Ida Bagus Made Togog (1913–1989) was born into a noble Brahmana clan in the center of Batuan. Together with I Ngendon, he was one of the foremost painters from Batuan. Unlike Ngendon, Togog was not particularly interested in Western ideas. He was comfortable with the Balinese way of life and adhered closely to the Balinese belief system. As a member of the high priest family, Togog was very familiar with Balinese lontar (religious literature) and Balinese myths and folklore. His works were primarily drawn from religion and local myths from an insider's view point and he narrates them through his drawings, just like in the Wayang tradition. The strength of his drawings was neither his draftsmanship nor composition, but his narration of complex religious beliefs and the united life in Bali as a balance between the macrocosm and microcosm, between the benevolent and good spirits.
According to Wim Bakker, it was the Dutch painter Rudolf Bonnet, who inspired him to translate images in Balinese lontars into drawings.

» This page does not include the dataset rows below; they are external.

Fixpoint lookup (key : Z) (c : cache) : option pyval :=
  match c with
  | [] => None
  | (k, v) :: c' => if k =? key then Some v else lookup key c'
  end.

Fixpoint remove (key : Z) (c : cache) : cache :=
  match c with
  | [] => []
  | (k, v) :: c' => if k =? key then c' else (k, v) :: remove key c'
  end.

Definition call (maxsize : nat) (f : Z -> result pyval) (key : Z) (c : cache)
  : result pyval * cache :=
  match lookup key c with
  | Some v => (Ok v, (key, v) :: remove key c)
  | None =>
      match f key with
      | inl e => (inl e, c)
      | inr v =>
          (Ok v,
           (key, v) :: (if (maxsize <=? length c)%nat then removelast c else c))
      end
  end.

End Lru.

(** ** Computations that use the cache and may raise *)

Definition M (A : Type) : Type := Lru.cache -> result A * Lru.cache.

Definition ret {A} (a : A) : M A := fun c => (Ok a, c).
Definition raise {A} (e : exn) : M A := fun c => (Err e, c).
Definition lift {A} (r : result A) : M A := fun c => (r, c).

Definition bind {A B} (m : M A) (k : A -> M B) : M B :=
  fun c =>
    match m c with
    | (inl e, c') => (inl e, c')
    | (inr a, c') => k a c'
    end.

(** [try: m except: h]: every exception of [m] is handled by [h]; what [m]
    did to the cache stays, as after any exception: the cache is the
    process's, and raising does not undo a call of [_bytes_len]. *)
Definition try_except {A} (m : M A) (h : exn -> M A) : M A :=
  fun c =>
    match m c with
    | (inl e, c') => h e c'
    | (inr a, c') => (inr a, c')
    end.

Declare Scope cmd_scope.
Delimit Scope cmd_scope with cmd.
Notation "x <-- m ;; k" := (bind m (fun x => k))
  (at level 61, m at next level, right associativity) : cmd_scope.

(** ** [_bytes_len] and [encode_command] *)

Definition maxsize : nat := 1024.

(** The body of [_bytes_len]: [str(nsized).encode('utf-8')]. *)
Definition _bytes_len_body (nsized : Z) : result pyval :=
  (s <- str_ (PInt nsized) ;; encode_utf8 s)%result.

(** [_bytes_len], behind [@lru_cache(maxsize=1024)]. *)
Definition _bytes_len (nsized : Z) : M pyval :=
  Lru.call maxsize _bytes_len_body nsized.

(** [b''.join(parts)]. *)
Definition bytes_join (parts : list pyval) : result bytes :=
  (bufs <- rmap buffer parts ;; Ok (concat bufs))%result.

(** The body of the [try] for one argument: the parts with the bulk string
    of [arg] appended. *)
Definition encode_arg (parts : list pyval) (arg : pyval) : M (list pyval) :=
  (conv <-- lift (converters_getitem (type_of arg)) ;;
   barg <-- lift (conv arg) ;;
   n <-- lift (py_len barg) ;;
   ln <-- _bytes_len n ;;
   ret (parts ++ [PBytes (b "$"); ln; PBytes CRLF; barg; PBytes CRLF]))%cmd.

Fixpoint encode_loop (parts : list pyval) (args : list pyval) : M (list pyval) :=
  match args with
  | [] => ret parts
  | arg :: args' =>
      (parts' <-- try_except (encode_arg parts arg)
                    (fun _ => raise (TypeError_argument arg)) ;;
       encode_loop parts' args')%cmd
  end.

(** [encode_command]: the arguments of the call as a list. *)
Definition encode_command (args : list pyval) : M pyval :=
  (n <-- _bytes_len (Z.of_nat (length args)) ;;
   parts <-- encode_loop [PBytes (b "*"); n; PBytes CRLF] args ;;
   joined <-- lift (bytes_join parts) ;;
   ret (PByteArray joined))%cmd.

(** The command on a cold cache. *)
Definition encode_command0 (args : list pyval) : result pyval :=
  fst (encode_command args []).

(** ** [decode] *)

(** A text encoding, as [bytes.decode] uses it: the text of a blob, or the
    exception the codec raises on it. *)
Definition encoding := bytes -> result text.

Definition ascii_codec : encoding :=
  fun bs =>
    if forallb (fun c => (Byte.to_N c <? 128)%N) bs then Ok (map Byte.to_N bs)
    else Err (UnicodeDecodeError bs).

Definition latin_1 : encoding := fun bs => Ok (map Byte.to_N bs).

(** [decode(obj, encoding)].  An instance of a subclass of [bytes] or of
    [list] passes the [isinstance] test of its base and is decoded as the
    value it carries; [decode_unfold] states the equation in the source's
    own shape. *)
Fixpoint decode (enc : encoding) (obj : pyval) : result pyval :=
  match obj with
  | PBytes bs => (s <- enc bs ;; Ok (PStr s))%result
  | PList l => (l' <- rmap (decode enc) l ;; Ok (PList l'))%result
  | PSub _ v =>
      if isinstance v TBytes || isinstance v TList then decode enc v else Ok obj
  | _ => Ok obj
  end.

(** ** Pending results: [asyncio.Future] *)

Inductive future :=
| Pending
| Cancelled
| Finished (outcome : result pyval).

Definition done (fut : future) : bool :=
  match fut with Pending => false | _ => true end.

Definition cancelled (fut : future) : bool :=
  match fut with Cancelled => true | _ => false end.

Definition set_result (fut : future) (r : pyval) : result future :=
  match fut with
  | Pending => Ok (Finished (Ok r))
  | _ => Err InvalidStateError
  end.

Definition set_exception (fut : future) (e : exn) : result future :=
  match fut with
  | Pending => Ok (Finished (Err e))
  | _ => Err InvalidStateError
  end.

(** [yield from fut]: nothing while the future is pending. *)
Definition await (fut : future) : option (result pyval) :=
  match fut with
  | Pending => None
  | Cancelled => Some (Err CancelledError)
  | Finished r => Some r
  end.

(** What a settlement helper did: the future afterwards, whether it wrote
    to the debug log, and the exception it raised, if any. *)
Record settled := {
  fut_after : future;
  logged : bool;
  raised : option exn
}.

Definition wrong_state : string := "waiting future is in wrong state".

(** [_set_result(fut, result)].  The [assert] is executed, as it is unless
    the interpreter is asked to drop assertions. *)
Definition _set_result (fut : future) (r : pyval) : settled :=
  if done fut then
    if cancelled fut then {| fut_after := fut; logged := true; raised := None |}
    else {| fut_after := fut; logged := true;
            raised := Some (AssertionError wrong_state) |}
  else
    match set_result fut r with
    | inr fut' => {| fut_after := fut'; logged := false; raised := None |}
    | inl e => {| fut_after := fut; logged := false; raised := Some e |}
    end.

(** [_set_exception(fut, exception)]. *)
Definition _set_exception (fut : future) (e : exn) : settled :=
  if done fut then
    if cancelled fut then {| fut_after := fut; logged := true; raised := None |}
    else {| fut_after := fut; logged := true;
            raised := Some (AssertionError wrong_state) |}
  else
    match set_exception fut e with
    | inr fut' => {| fut_after := fut'; logged := false; raised := None |}
    | inl e' => {| fut_after := fut; logged := false; raised := Some e' |}
    end.

(** ** The adapters *)

Definition QUEUED : list pyval := [PBytes (b "QUEUED"); PStr (t "QUEUED")].
Definition OK : list pyval := [PBytes (b "OK"); PStr (t "OK")].

(** [wait_ok(fut)], once [fut] is settled. *)
Definition wait_ok (fut : future) : option (result pyval) :=
  option_map
    (fun r => (res <- r ;;
               if py_in res QUEUED then Ok res
               else Ok (PBool (py_in res OK)))%result)
    (await fut).

(** A [dict]: its items in insertion order, the keys pairwise unequal. *)
Definition pydict := list (pyval * pyval).

Fixpoint dict_lookup (d : pydict) (key : pyval) : option pyval :=
  match d with
  | [] => None
  | (k, v) :: d' => if py_eq k key then Some v else dict_lookup d' key
  end.

Fixpoint dict_store (d : pydict) (key value : pyval) : pydict :=
  match d with
  | [] => [(key, value)]
  | (k, v) :: d' =>
      if py_eq k key then (k, value) :: d' else (k, v) :: dict_store d' key value
  end.

Definition unhashable {A} (key : pyval) : result A :=
  Err (TypeError_unhashable (type_of key)).

(** [dict.__getitem__(d, key)]. *)
Definition dict_getitem (d : pydict) (key : pyval) : result pyval :=
  if hashable key then
    match dict_lookup d key with
    | Some v => Ok v
    | None => Err (KeyError key)
    end
  else unhashable key.

(** [dict.__contains__(d, key)]. *)
Definition dict_contains (d : pydict) (key : pyval) : result bool :=
  if hashable key then
    Ok (match dict_lookup d key with Some _ => true | None => false end)
  else unhashable key.

(** [d[key] = value]. *)
Definition dict_setitem (d : pydict) (key value : pyval) : result pydict :=
  if hashable key then Ok (dict_store d key value) else unhashable key.
(** * Producer / consumer over a bounded blocking queue (mq.py, demo-mq.py)

    The queue of [mq.py] is a monitor: one lock, two condition variables
    sharing it, and a deque.  Every method body is embedded as a transition
    function over its program points, one transition per statement that
    touches the lock, a condition or the deque.  Threads are interleaved by
    an explicit schedule; a method called while no other thread runs is the
    same transition function iterated until it returns or blocks. *)

From Stdlib Require Import ZArith Lia String.
From stdpp Require Import base tactics option list.

Open Scope Z_scope.

(** ** Python values *)

(** [float] values: not-a-number, the infinities, the zeros, and
    [(-1)^neg * m * 2^e]. *)
Inductive pyfloat :=
| FNan
| FInf (neg : bool)
| FZero (neg : bool)
| FFinite (neg : bool) (m : positive) (e : Z).

(** What a caller can pass as [maxsize] and compare with [<=] against an
    [int]: the annotation says [int], nothing checks it. *)
Inductive pynum :=
| PyInt (z : Z)
| PyFloat (f : pyfloat).

(** Exact comparison of an [int] with a finite float, as CPython's
    [float_richcompare] does it: [z ? m * 2^e]. *)
Definition Z_cmp_scaled (z : Z) (m : Z) (e : Z) : comparison :=
  if 0 <=? e then z ?= m * 2 ^ e else z * 2 ^ (- e) ?= m.

(** [None] stands for an unordered pair (a NaN operand): every ordering
    test on it is [False]. *)
Definition Z_cmp_float (z : Z) (f : pyfloat) : option comparison :=
  match f with
  | FNan => None
  | FInf true => Some Gt
  | FInf false => Some Lt
  | FZero _ => Some (z ?= 0)
  | FFinite true m e => Some (Z_cmp_scaled z (Z.neg m) e)
  | FFinite false m e => Some (Z_cmp_scaled z (Z.pos m) e)
  end.

Definition Z_cmp_num (z : Z) (n : pynum) : option comparison :=
  match n with
  | PyInt c => Some (z ?= c)
  | PyFloat f => Z_cmp_float z f
  end.

(** [n <= z] *)
Definition num_le_Z (n : pynum) (z : Z) : bool :=
  match Z_cmp_num z n with
  | Some Gt | Some Eq => true
  | _ => false
  end.
(** * A shallow embedding of [custom_components/dingz/api_v2.py]

    The module is a typed HTTP client for the dingz local REST API: data
    classes decoded from JSON ([FromJSON] subclasses with [_from_json]
    pre-processing hooks and derived properties) and the session object
    [DingzSessionV2] with one coroutine per endpoint.

    Python is dynamically typed, so the embedding works over one universe
    of run-time values ([Py.value]); exceptions are results ([Py.outcome]);
    logging and the requests handed to the transport are threaded through
    a small state-and-exception monad ([M]). *)

From Stdlib Require Import ZArith List String Ascii Bool Lia.
From Stdlib Require Import SpecFloat DecimalString.
Import ListNotations.

Set Warnings "-register-all".

Local Open Scope string_scope.
Local Open Scope Z_scope.

(** ** Python run-time values *)

Module Py.

(** JSON values as [resp.json()] yields them, plus data-class instances.
    A [dict] keeps insertion order, hence an association list; a [float]
    is an IEEE-754 binary64 value. *)
Inductive value : Type :=
| VNone
| VBool (b : bool)
| VInt (z : Z)
| VFloat (f : spec_float)
| VStr (s : string)
| VList (l : list value)
| VDict (d : list (string * value))
| VObj (qualname : string) (attrs : list (string * value)).

Definition dict := list (string * value).

Inductive exn_kind : Type :=
| KeyError
| TypeError
| AttributeError
| IndexError
| ValueError
| OverflowError
| StopIteration
| RuntimeError
| ClientError.

(** An exception object: its class, its [__cause__] and the [_handled]
    attribute that [from_json] sets on it ([getattr(e, "_handled", False)]). *)
Record exn : Type := mkExn {
  kind : exn_kind;
  cause : option exn_kind;
  _handled : bool
}.

Definition new_exn (k : exn_kind) : exn := mkExn k None false.

(** [e._handled = True] *)
Definition mark_handled (e : exn) : exn := mkExn (kind e) (cause e) true.

(** [raise e from None]: the same exception object, its cause cleared. *)
Definition from_None (e : exn) : exn := mkExn (kind e) None (_handled e).

Inductive outcome (A : Type) : Type :=
| Return (a : A)
| Raise (e : exn).

Arguments Return {A} a.
Arguments Raise {A} e.

Definition exn_kind_eqb (a b : exn_kind) : bool :=
  match a, b with
  | KeyError, KeyError | TypeError, TypeError
  | AttributeError, AttributeError | IndexError, IndexError
  | ValueError, ValueError | OverflowError, OverflowError
  | StopIteration, StopIteration | RuntimeError, RuntimeError
  | ClientError, ClientError => true
  | _, _ => false
  end.

Definition and_then {A B} (o : outcome A) (k : A -> outcome B) : outcome B :=
  match o with
  | Return a => k a
  | Raise e => Raise e
  end.

(** [x is None] *)
Definition is_None (v : value) : bool :=
  match v with VNone => true | _ => false end.

Definition float_is_zero (f : spec_float) : bool :=
  match f with S754_zero _ => true | _ => false end.

(** [bool(x)]; a data-class instance defines neither [__bool__] nor
    [__len__] and is true. *)
Definition truthy (v : value) : bool :=
  match v with
  | VNone => false
  | VBool b => b
  | VInt z => negb (z =? 0)
  | VFloat f => negb (float_is_zero f)
  | VStr s => negb (String.eqb s EmptyString)
  | VList l => match l with [] => false | _ => true end
  | VDict d => match d with [] => false | _ => true end
  | VObj _ _ => true
  end.

(** *** dict operations *)

Fixpoint dict_get (k : string) (d : dict) : option value :=
  match d with
  | [] => None
  | (k', v) :: d' => if String.eqb k k' then Some v else dict_get k d'
  end.

(** [d[k] = v]: an existing key keeps its position, a new one goes last. *)
Fixpoint dict_set (k : string) (v : value) (d : dict) : dict :=
  match d with
  | [] => [(k, v)]
  | (k', v') :: d' =>
      if String.eqb k k' then (k', v) :: d' else (k', v') :: dict_set k v d'
  end.

Fixpoint dict_del (k : string) (d : dict) : dict :=
  match d with
  | [] => []
  | (k', v') :: d' =>
      if String.eqb k k' then dict_del k d' else (k', v') :: dict_del k d'
  end.

(** [list(d.values())] *)
Definition dict_values (d : dict) : list value := map snd d.

(** *** Subscription, attributes, length *)

(** [l[i]] with Python's negative indices. *)
Definition list_index (l : list value) (i : Z) : option value :=
  let n := Z.of_nat (List.length l) in
  if (0 <=? i) && (i <? n) then nth_error l (Z.to_nat i)
  else if (- n <=? i) && (i <? 0) then nth_error l (Z.to_nat (n + i))
  else None.

(** [s[i]] on a [str]: the one-character string at that position. *)
Definition str_index (s : string) (i : Z) : option value :=
  let n := Z.of_nat (String.length s) in
  let at_ (k : Z) := match String.get (Z.to_nat k) s with
                     | Some c => Some (VStr (String c EmptyString))
                     | None => None
                     end in
  if (0 <=? i) && (i <? n) then at_ i
  else if (- n <=? i) && (i <? 0) then at_ (n + i)
  else None.
(** * Janus policy decision point: a shallow embedding and its properties

    The development follows [janus_agent/core/pdp.py] and
    [janus_agent/core/policy_repository.py].  Python dictionaries are finite
    maps with string keys, Python exceptions are the [Raise] branch of an
    error monad, and the dynamically typed values that flow through the
    engine are the inductive type [value]. *)

From Stdlib Require Import ZArith QArith String Ascii List Bool Lia.
From Stdlib Require Import Sorting.Permutation Sorting.Sorted.
From stdpp Require Import base option gmap strings list fin_maps.

Local Open Scope Z_scope.
Local Open Scope string_scope.

(** ** Exceptions and the error monad *)

Inductive exn : Set :=
| TypeError
| AttributeError
| KeyError.

Inductive result (A : Type) : Type :=
| Ok (a : A)
| Raise (e : exn).

Arguments Ok {A} a.
Arguments Raise {A} e.

#[global] Instance result_ret : MRet result := fun A a => Ok a.

#[global] Instance result_bind : MBind result := fun A B f m =>
  match m with
  | Ok a => f a
  | Raise e => Raise e
  end.

Definition returns {A : Type} (m : result A) : Prop := exists a, m = Ok a.

(** ** Python values

    The fragment of Python values covered: [None], booleans, integers,
    floats, strings over 8-bit characters, and dictionaries from strings to
    such scalars. *)

(** The floats other than [float("inf")].  A finite float is given by its
    exact value, which is what Python compares it by, against floats and
    integers alike; every rational is admitted, the values of the doubles
    among them.  The two zeros are equal and are not told apart.  NaN is
    equal to nothing, itself included, and a container finds it by identity
    only: [obj] names the float object. *)
Inductive pyfloat : Set :=
| FFin (q : Q)
| FNegInf
| FNaN (obj : positive).
(** X5. [calc_correlation] raises only when the instrument index is out of
    range.  For a valid index it returns the chosen sequence with two
    square matrices of its length, whose cells on and below the diagonal
    are zero and whose run lengths lie between 0 and the row index plus
    one. *)
Theorem calc_correlation_shape (track_list : list (list MelodyNote))
    (instrument : Z) (melody_seq : list MelodyNote) :
  py_get track_list instrument = Ok melody_seq ->
  exists corr_mat corr_dur,
    calc_correlation track_list instrument
    = Ok (corr_mat, corr_dur, melody_seq) /\
    mat_wf (length melody_seq) corr_mat /\
    mat_wf (length melody_seq) corr_dur /\
    (forall i j, j <= i -> i < length melody_seq ->
                 mat_get corr_mat i j = Ok 0%Z /\
                 mat_get corr_dur i j = Ok 0%Q) /\
    (forall i j k, mat_get corr_mat i j = Ok k ->
                   (0 <= k <= Z.of_nat i + 1)%Z).
Proof.
  intros Htrack.
  destruct (calc_correlation_returns _ _ _ Htrack) as (m & d & Hrun).
  destruct (calc_correlation_cells _ _ _ _ _ Hrun) as (Hw1 & Hw2 & Hcells).
  exists m, d. split; [exact Hrun|split; [exact Hw1|split; [exact Hw2|split]]].
  - intros i j Hji Hi. destruct (Hcells i j) as [H1 H2]; [lia..|].
    replace (i <? j) with false in H1, H2
      by (symmetry; apply Nat.ltb_ge; lia).
    auto.
  - intros i j k Hget.
    destruct (mat_get_in_range _ _ _ _ _ Hw1 Hget) as [Hi Hj].
    destruct (Hcells i j Hi Hj) as [H1 _]. rewrite H1 in Hget.
    inversion Hget; subst k.
    pose proof (run_length_bounds melody_seq i j).
    destruct (i <? j); lia.
Qed.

During 1936 to 1938, he was befriended by Gregory Bateson and Margaret Mead and produced 83 paintings for them. As Bateson and Mead went to Bali to do research on Balinese character, they requested Togog to give an expression of his dreams. He produced a large number of drawings on dreams and his own interpretation in the context of Balinese beliefs as he understood it.

His works can be found in Tropenmuseum in Amsterdam and in the Rudolf Bonnet collection at the Ethnography Museum in Leiden, the Netherlands. In Bali, his can be viewed at the Puri Lukisan Museum and the Agung Rai Museum of Art (ARMA) in Ubud, Bali.